Incidence of mother-to-child HIV transmission has declined to <0.5% among diagnosed HIV+ pregnant women delivering in the UK/Ireland (UK/I), however most children living with HIV in UK/I were born abroad. We describe evolving trends in the characteristics of children at diagnosis in the UK/I from 2000-15.
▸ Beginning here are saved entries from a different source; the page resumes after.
(* ===== verification/Acctsys.v ===== *)
(** * Descriptors, files and inodes are accounted for

    The counts of Acct.v over the whole kernel: a reference to a file belongs to
    a descriptor, a reference to an inode to an open file or to a process whose
    working directory it is, and between system calls no inode is locked and no
    transaction open.  What is counted in the kernel is the difference between
    the references that there are and those that belong to something; every
    system call on files leaves it as it was, on every path, errors included. *)

From S2P Require Import Prelude Spinlock Bytes Bufcache Log Txdisk Fs Pipes Kalloc Vm File Procdef Mlfq Sched Kenv Fcntl Syscall Sysfile Acct.

Module Acctsys.
Import Fs File Kenv Syscall Sysfile Acct.

(** ** Sums over lists *)
Definition total {X} (h : X -> Z) (l : list X) : Z := foldr (fun x n => h x + n) 0 l.

Lemma total_alter {X} (h : X -> Z) g l : forall i x,
  l !! i = Some x -> total h (alter g i l) = total h l + h (g x) - h x.
Proof.
  induction l as [|y l IH]; intros [|i] x Hx; simplify_eq/=; [lia|].
  change (alter g (S i) (y :: l)) with (y :: alter g i l). cbn. rewrite (IH i x Hx). lia.
Qed.
Lemma total_insert {X} (h : X -> Z) l i x y :
  l !! i = Some x -> total h (<[i := y]> l) = total h l + h y - h x.
Proof. intros Hx. rewrite <- (total_alter h (fun _ => y) l i x Hx). by rewrite (alter_as_insert _ _ _ _ Hx). Qed.

Lemma alter_twice {X} (g h : X -> X) i (l : list X) : alter g i (alter h i l) = alter (fun x => g (h x)) i l.
Proof.
  apply list_eq. intros j. destruct (decide (i = j)) as [->|].
  - rewrite !list_lookup_alter_eq. by destruct (l !! j).
  - by rewrite !list_lookup_alter_ne.
Qed.
(** The caller's slot, from a state in which it runs. *)
Lemma own_start {A} (m : nat -> M K A) d Q :
  (forall me fs w, acc (okv (own me fs w)) (m me) d Q) ->
  (forall me k, k_procs k !! me = None -> forall a k', m me k <> Ok a k') ->
  acc okay (me <- myproc ;; me <- deref me ;; m me) d Q.
Proof.
  intros Hm Hnone k a k' Hok E. unfold myproc in E. rewrite bind_gets in E.
  destruct (k_curproc k) as [me|] eqn:Hme; [|done]. rewrite bind_deref in E.
  destruct (k_procs k !! me) as [p|] eqn:Hp; [|by destruct (Hnone _ _ Hp _ _ E)].
  apply (Hm me (ofile p) (cwd p) k a k'); [|done]. split; [done|]. split; [done|]. cbn. unfold keys.
  rewrite list_lookup_fmap, Hp. cbn. unfold key. by rewrite (proj2 (proj2 Hok) _ _ Hme Hp).
Qed.
Lemma close_files_none me (k : K) : k_procs k !! me = None -> forall a k', Proc.close_files (E:=Y) me k <> Ok a k'.
Proof.
  intros Hn a k' E. unfold Proc.close_files in E. change (seq 0 NOFILE) with (0%nat :: seq 1 15) in E. cbn [forM] in E.
  apply bind_inv in E as (?&?&E&_). apply bind_inv in E as (p&?&[_ Hp]%Sched.getproc_inv&_). congruence.
Qed.

Lemma exit_acc : acc okay (Proc.exit_finish (E:=Y)) (fun _ _ => 0) (fun _ => settled).
Proof.
  unfold Proc.exit_finish. apply own_start; [|intros me k Hn a k' E; apply bind_inv in E as (?&?&E&_); by eapply close_files_none].
  intros me fs w. eapply acc_bind; [apply close_files_acc|]. intros u1. intros k a k' (fs'&Hk&Hfs').
  revert a k'. match goal with |- forall a k', ?m k = Ok a k' -> _ =>
    enough (acc (okv (own me fs' w)) m (fun _ _ => 0) (fun _ => settled)) as Hm end.
  { intros a k' E. destruct (Hm _ _ _ Hk E) as [H1 H2]. split; [done|]. intros o. rewrite H2. lia. }
  eapply acc_bind; [apply put_cwd_acc|intros ?]. do 2 acc_step.
  eapply acc_bind with (d1 := fun _ _ => 0) (R := fun _ => okv (own me fs' None)).
  { unfold when. case_bool_decide; [apply wakeup1_acc|by apply acc_ret]. }
  intros ?. eapply acc_bind with (d1 := fun _ _ => 0) (R := fun _ => okv (own me fs' None)).
  { unfold when at 1. case_bool_decide; [|by apply acc_ret]. acc_step. acc_step.
    eapply acc_conseq; [apply wakeup1_acc|done|done|]. intros. lia. }
  intros ?. acc_step. eapply acc_conseq; [by apply zombie_acc|done|done|]. intros. cbn. lia.
Qed.
Lemma crash_none (rekog_client : RekogClient) (bucket : string) (max_labels : Z)
    (min_conf : Q) (keys : list string) :
  crash rekog_client bucket max_labels min_conf keys = None ->
  reached rekog_client bucket max_labels min_conf keys = keys
  /\ Forall (fun key => recoverable rekog_client bucket max_labels min_conf key = true) keys.
Proof.
  induction keys as [|key keys IH]; [done|].
  intros Hcrash.
  assert (Hkey : recoverable rekog_client bucket max_labels min_conf key = true
                 /\ crash rekog_client bucket max_labels min_conf keys = None).
  { simpl in Hcrash. unfold recoverable.
    by destruct (detect_labels _ _ _ _ _) as [resp|[r|what]]. }
  destruct Hkey as [Hkey Hrest]. destruct (IH Hrest) as [Hreach Hall].
  simpl. rewrite Hkey, Hreach. by split; [|constructor].
Qed.

Lemma loop_events_remote_calls (rekog_client : RekogClient) (bucket : string)
    (max_labels : Z) (min_conf : Q) (n : nat) (keys : list string) :
  forall i,
    List.filter is_remote_call
      (loop_events rekog_client bucket max_labels min_conf n i keys)
    = map (fun key => EDetect bucket key max_labels min_conf) keys.
Proof.
  induction keys as [|key keys IH]; intros i; [done|].
  simpl. unfold key_events.
  destruct (detect_labels _ _ _ _ _) as [resp|[r|what]]; simpl; by rewrite IH.
Qed.

Lemma uploads_remote_calls (evs : list event) :
  forallb (fun e => is_upload e || is_print e) evs = true ->
  forallb is_upload (List.filter is_remote_call evs) = true.
Proof.
  induction evs as [|e evs IH]; [done|].
  simpl. intros [He Hevs]%andb_true_iff. destruct e; try discriminate He; simpl; auto.
Qed.

Lemma omap_core_events (evs : list event) : omap core_event (map Core evs) = evs.
Proof. induction evs as [|e evs IH]; simpl; [done|]. f_equal. exact IH. Qed.

Lemma new_events_of (w w' : world) (evs : list event) :
  trace w' = trace w ++ evs -> new_events w w' = evs.
Proof. unfold new_events. intros ->. apply drop_app_length. Qed.

Lemma pbind_ret {A B} (m : P A) (k : A -> P B) (s : site) (v : B) :
  (pbind m k s).1 = Ret v ->
  exists a s', m s = (Ret a, s') /\ pbind m k s = k a s'.
Proof.
  unfold pbind. destruct (m s) as [[a|c|e] s']; [|done..]. intros _. by exists a, s'.
Qed.
(** When [join_qual_prod] succeeds it gives one row per production row, with
    the production row's keys, and its [bdj_vazias] / [bdj_retrabalho] are
    the sums over the quality rows of the same line, machine, date and
    shift, rounded to 3 decimals, or 0 when there is no such quality row;
    the counts are then reconciled as in [QualProd.reconcile]. *)
Theorem join_qual_prod_totals (prod : list prod_row) (qual : list qual_row) (out : list joined)
  (H : join_qual_prod today_now leap prod qual = Ok out) :
  Forall2 (fun p o =>
    j_key o = prod_key p /\
    j_out o = QualProd.reconcile
      {| QualProd.total_ciclos := p_total_ciclos p;
         QualProd.total_produzido_sensor := p_total_produzido_sensor p;
         QualProd.bdj_vazias := group_total (qual_shift today_now leap) q_bdj_vazias qual p;
         QualProd.bdj_retrabalho := group_total (qual_shift today_now leap) q_bdj_retrabalho qual p |})
    prod out.
Proof.
  revert H. unfold join_qual_prod.
  destruct (all_ok (map (fun q => clean_hora_registro today_now leap (q_hora_registro q)) qual))
    as [times|e] eqn:E1; simpl; [|discriminate].
  destruct (all_ok (map hour_of times)) as [hours|e] eqn:E2; simpl; [|discriminate].
  intro H. injection H as <-.
  pose proof (forall2_map_l _ _ _ _ (CleaningExtra.all_ok_forall2 _ _ E1)) as F1.
  pose proof (forall2_map_l _ _ _ _ (CleaningExtra.all_ok_forall2 _ _ E2)) as F2.
  assert (F : Forall2 (fun q h => qual_shift today_now leap q = turno_of h) qual hours).
  { pose proof (forall2_compose _ _ _ _ _ F1 F2) as F3.
    clear -F3. induction F3 as [|q h qual hours [t [Et Eh]] _ IH]; constructor; [|exact IH].
    unfold qual_shift. rewrite Et. destruct t as [[[h' m'] s']|]; [|discriminate Eh].
    injection Eh as ->. reflexivity. }
  apply forall2_map_r. apply Forall_forall. intros p _.
  unfold merge_row. split; [reflexivity|].
  rewrite lookup_round_groups. unfold groupby_sum. rewrite lookup_groupby_fold. simpl lookup_group.
  pose proof (groups_fold_none (prod_key p)
    (flat_map (fun qh => match turno_of (snd qh) with
                         | Some t => [(qual_key (fst qh) t,
                                       (opt0 (q_bdj_vazias (fst qh)), opt0 (q_bdj_retrabalho (fst qh))))]
                         | None => []
                         end) (combine qual hours))) as G.
  cbv zeta in G.
  pose proof (keyed_filter qual hours (prod_key p) F) as K.
  unfold group_total.
  destruct (fold_left _ _ None) as [[a b]|].
  - destruct G as [Hne [Ha Hb]].
    rewrite <- (map_map snd fst), K, map_map in Ha.
    rewrite <- (map_map snd snd), K, map_map in Hb.
    cbn beta in Ha, Hb.
    destruct (filter _ qual) as [|q0 ms] eqn:Ems.
    + exfalso. apply Hne. apply map_eq_nil with (f := snd). rewrite K. reflexivity.
    + simpl. rewrite (round3_Qeq _ _ Ha), (round3_Qeq _ _ Hb). reflexivity.
  - apply (f_equal (map snd)) in G. rewrite K in G.
    destruct (filter _ qual) eqn:Ems; [reflexivity|discriminate G].
Qed.

End Params2.
(** X13. On any request the handler calls the provider at most twice,
    each time with POST at "https://api.mailersend.com/v1/email", with
    the content type "application/json" and the authorization "Bearer "
    followed by the token of the environment, which is set and not
    empty: not at all, and then it does not report the email as sent; or
    once, awaited, and then it answers 500; or once awaited and once more
    without waiting, and then, and only then, it reports the email as
    sent. *)
Theorem provider_calls rt ev st :
  exists calls,
    outbound (snd (handler rt ev st)) = outbound st ++ calls
    /\ Forall
         (fun c : request * dispatch =>
            url (fst c) = lit "https://api.mailersend.com/v1/email"
            /\ method (fst c) = lit "POST"
            /\ content_type (fst c) = lit "application/json"
            /\ exists token,
                 MAILERSEND_TOKEN rt = Some token
                 /\ token <> []
                 /\ authorization (fst c) = lit "Bearer " ++ token)
         calls
    /\ ((calls = [] /\ ~ delivered (fst (handler rt ev st)))
        \/ (exists b r,
              calls = [(b, Awaited)]
              /\ fst (handler rt ev st) = Normal r /\ statusCode r = 500)
        \/ (exists b c,
              calls = [(b, Awaited); (c, Detached)]
              /\ delivered (fst (handler rt ev st)))).
Proof.
  destruct (handler_cases rt ev st)
    as [[Hout Href]
       | (st1 & payload & f & subj & text & html & ms
          & Hreach & Hout & Hc & Hd & Hv)].
  - exists []. rewrite app_nil_r. split; [exact Hout|].
    split; [constructor|]. left. split; [reflexivity|].
    intros (id & Hid). rewrite Hid in Href. simpl in Href.
    destruct Href as [H|[H|[H|[H|[H|H]]]]]; vm_compute in H; discriminate.
  - destruct (token_set _ _ _ _ _ Hreach) as (token & Htoken & Hfull).
    assert (Hcall : forall data (d : dispatch),
               let c := (mailersend (default [] (MAILERSEND_TOKEN rt)) data,
                         d) in
               url (fst c) = lit "https://api.mailersend.com/v1/email"
               /\ method (fst c) = lit "POST"
               /\ content_type (fst c) = lit "application/json"
               /\ exists token,
                    MAILERSEND_TOKEN rt = Some token
                    /\ token <> []
                    /\ authorization (fst c) = lit "Bearer " ++ token).
    { intros data d c. split; [reflexivity|]. split; [reflexivity|].
      split; [reflexivity|]. exists token.
      split; [exact Htoken|]. split; [exact Hfull|].
      unfold c. rewrite Htoken. reflexivity. }
    destruct (handler_sends rt ev st st1 payload f subj text html ms
                Hreach Hout Hc Hd Hv)
      as (creq & Hreq & [[Hcalls Hdel] | [Hcalls Hr]]);
      destruct (confirmation_email_to_provider _ _ _ _ Hreq) as [data ->];
      eexists; (split; [exact Hcalls|]).
    + split.
      { constructor; [apply (Hcall _ Awaited)|].
        constructor; [apply (Hcall _ Detached) | constructor]. }
      right. right. eauto.
    + split.
      { constructor; [apply (Hcall _ Awaited) | constructor]. }
      right. left. destruct Hr as (r & Hr & Hs). eauto.
Qed.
All children (<16y) diagnosed with HIV are reported to the National Study of HIV in Pregnancy and Childhood through an active surveillance system, including infants and children born in the UK/I to diagnosed and undiagnosed mothers, plus children born abroad arriving in the UK/I with unknown or known HIV status. HIV status is reconfirmed after arrival in the latter. Children receiving paediatric HIV care in UK/I are followed in the Collaborative HIV Paediatric Study (CHIPS). We report characteristics at time of UK/I diagnosis among those diagnosed in 2000-15.
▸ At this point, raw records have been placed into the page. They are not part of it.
(** [Option::unwrap]; indexing [l[i]], where the index may also come from a
    subtraction that went below zero; and the slice [&l[1..]]. *)
Definition unwrap {E A} (o : option A) : result E A :=
  match o with Some a => Ok a | None => Panic end.
Definition index {E A} (l : list A) (i : usize) : result E A :=
  if i <? 0 then Panic else unwrap (l !! Z.to_nat i).
Definition slice_from_1 {E A} (l : list A) : result E (list A) :=
  match l with [] => Panic | _ :: l' => Ok l' end.

(** [Result::unwrap] and [Result::expect]: an error panics. *)
Definition expect {E A} (m : result E A) : result Empty_set A :=
  match m with Ok x => Ok x | _ => Panic end.

(** [slice::is_empty] and [slice::contains]. *)
Definition is_empty {A} (l : list A) : bool :=
  match l with [] => true | _ => false end.
Definition contains {A} `{EqDecision A} (l : list A) (x : A) : bool :=
  bool_decide (x ∈ l).

(** [Iterator::try_for_each] over a list, stopping at the first error. *)
Fixpoint try_for_each {E A} (f : A -> result E unit) (l : list A)
  : result E unit :=
  match l with
  | [] => Ok tt
  | x :: l' => _ ← f x; try_for_each f l'
  end.

(** ** Slices *)

(** [slice::split]: the pieces between the elements that satisfy [p]; there is
    always at least one piece. *)
Fixpoint split_on {A} (p : A -> bool) (l : list A) : list (list A) :=
  match l with
  | [] => [[]]
  | x :: l' =>
      if p x then [] :: split_on p l'
      else match split_on p l' with
           | [] => [[x]]
           | s :: ss => (x :: s) :: ss
           end
  end.

(** The inverse of splitting: the pieces with [sep] between them. *)
Fixpoint join_sep {A} (sep : A) (ss : list (list A)) : list A :=
  match ss with
  | [] => []
  | [s] => s
  | s :: ss' => s ++ sep :: join_sep sep ss'
  end.

(** [Iterator::position]. *)
Fixpoint position {A} (p : A -> bool) (l : list A) : option nat :=
  match l with
  | [] => None
  | x :: l' => if p x then Some 0%nat else S <$> position p l'
  end.

(** [Iterator::find]. *)
Fixpoint find_first {A} (p : A -> bool) (l : list A) : option A :=
  match l with
  | [] => None
  | x :: l' => if p x then Some x else find_first p l'
  end.

(** ** Bytes and big-endian integers *)

Definition byte_Z (x : u8) : Z := Z.of_N (Byte.to_N x).
(** Truncation to eight bits, [z as u8]. *)
Definition Z_byte (z : Z) : u8 :=
  default Byte.x00 (Byte.of_N (Z.to_N (Z.land z 255))).

(** [BufMut::put_u32]: four bytes, most significant first. *)
Definition put_u32 (v : u32) : bytes :=
  [Z_byte (Z.shiftr v 24); Z_byte (Z.shiftr v 16);
   Z_byte (Z.shiftr v 8); Z_byte v].

(** [Buf::get_u8] and [Buf::get_u32] on a slice: the value and the rest; they
    panic on a slice that is too short. *)
Definition get_u8 {E} (buf : bytes) : result E (u8 * bytes) :=
  match buf with x :: rest => Ok (x, rest) | _ => Panic end.
Definition get_u32 {E} (buf : bytes) : result E (u32 * bytes) :=
  match buf with
  | b3 :: b2 :: b1 :: b0 :: rest =>
      Ok (Z.lor (Z.shiftl (byte_Z b3) 24)
           (Z.lor (Z.shiftl (byte_Z b2) 16)
             (Z.lor (Z.shiftl (byte_Z b1) 8) (byte_Z b0))), rest)
  | _ => Panic
  end.

(** [BytesMut::advance] drops the first [n] bytes; [BytesMut::split_to] also
    returns them.  Both panic when [n] is more than the length. *)
Definition advance {E} (n : usize) (buf : bytes) : result E bytes :=
  if n <=? len buf then Ok (drop (Z.to_nat n) buf) else Panic.
Definition split_to {E} (n : usize) (buf : bytes) : result E (bytes * bytes) :=
  if n <=? len buf then Ok (take (Z.to_nat n) buf, drop (Z.to_nat n) buf)
  else Panic.

(** ** Automation *)

Lemma beq_true {A} `{EqDecision A} (x y : A) : (x =b y) = true ↔ x = y.
Proof. apply bool_decide_eq_true. Qed.
Lemma beq_false {A} `{EqDecision A} (x y : A) : (x =b y) = false ↔ x ≠ y.
Proof. apply bool_decide_eq_false. Qed.
Lemma beq_spec {A} `{EqDecision A} (x y : A) : reflect (x = y) (x =b y).
Proof. apply bool_decide_reflect. Qed.
Lemma beq_refl {A} `{EqDecision A} (x : A) : (x =b x) = true.
Proof. by apply beq_true. Qed.

(** [ocypode] holds the closing lemmas, [ocypode_rw] the rewriting rules of the
    shared operations. *)
Create HintDb ocypode discriminated.
Create Rewrite HintDb ocypode_rw.

(** Evaluate the monadic plumbing of [result]. *)
Ltac res_simpl :=
  cbn [mret mbind fmap result_ret result_bind result_fmap map_err unwrap] in *.

(** Split on the [match]es of an equation [m = Ok _] (or [Err _]) and keep the
    branches that can produce it. *)
Ltac res_inv :=
  repeat (res_simpl; simplify_eq; try discriminate; try case_match);
  res_simpl; simplify_eq.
Overall 1,528 children were diagnosed, annual numbers peaking at 150 during 2003-4 and stabilising at 30-50 per year since 2012 (p<0.001). 53% (804/1517) were female, 97% (1369/1408) reported as vertically infected and 65% (999/1528) born abroad (mainly sub-Saharan Africa), with this proportion increasing to 73% (109/150) from 2012. Among UK/I-born children born <2005, median age at diagnosis was 9mth (IQR 3mth-3y) vs 3mth (0.5y-1y) for those born ≥2010; among children born abroad median ages were 6yr (3-9y) vs 3yr (2-3y) respectively. The proportion of children with CDC C or B symptoms at UK/I diagnosis declined from 26% (132/509) and 34% (171/509) of those diagnosed in 2000-3, to 2% (3/150) and 11% (17/150) since 2012 respectively (p<0.001, for both trends). Of children born abroad 23% (228/999) were diagnosed before entering the UK/I, increasing over time (8% in 2000-3 to 55% ≥2012, p<0.001). By arrival 49% (112/228) were ART experienced [Figure], median age at ART start was 6y (IQR: 2y, 9y). Of 88/112 with known regimen, 76% initiated on a NNRTI and 14% a boosted-PI based regimen. Of patients linked in CHIPS with ART data after entry (73/88), 23% switched to a new regimen (change across drug/within PI class) within 1 year of arrival in UK/I.

Annual numbers of newly diagnosed children in the UK/I continue to decline, with increasing proportions of children born abroad and treatment experienced at arrival. Median age at diagnosis has decreased significantly, although remains higher for children born abroad. An encouraging trend is the declining proportion presenting with CDC B/C symptoms.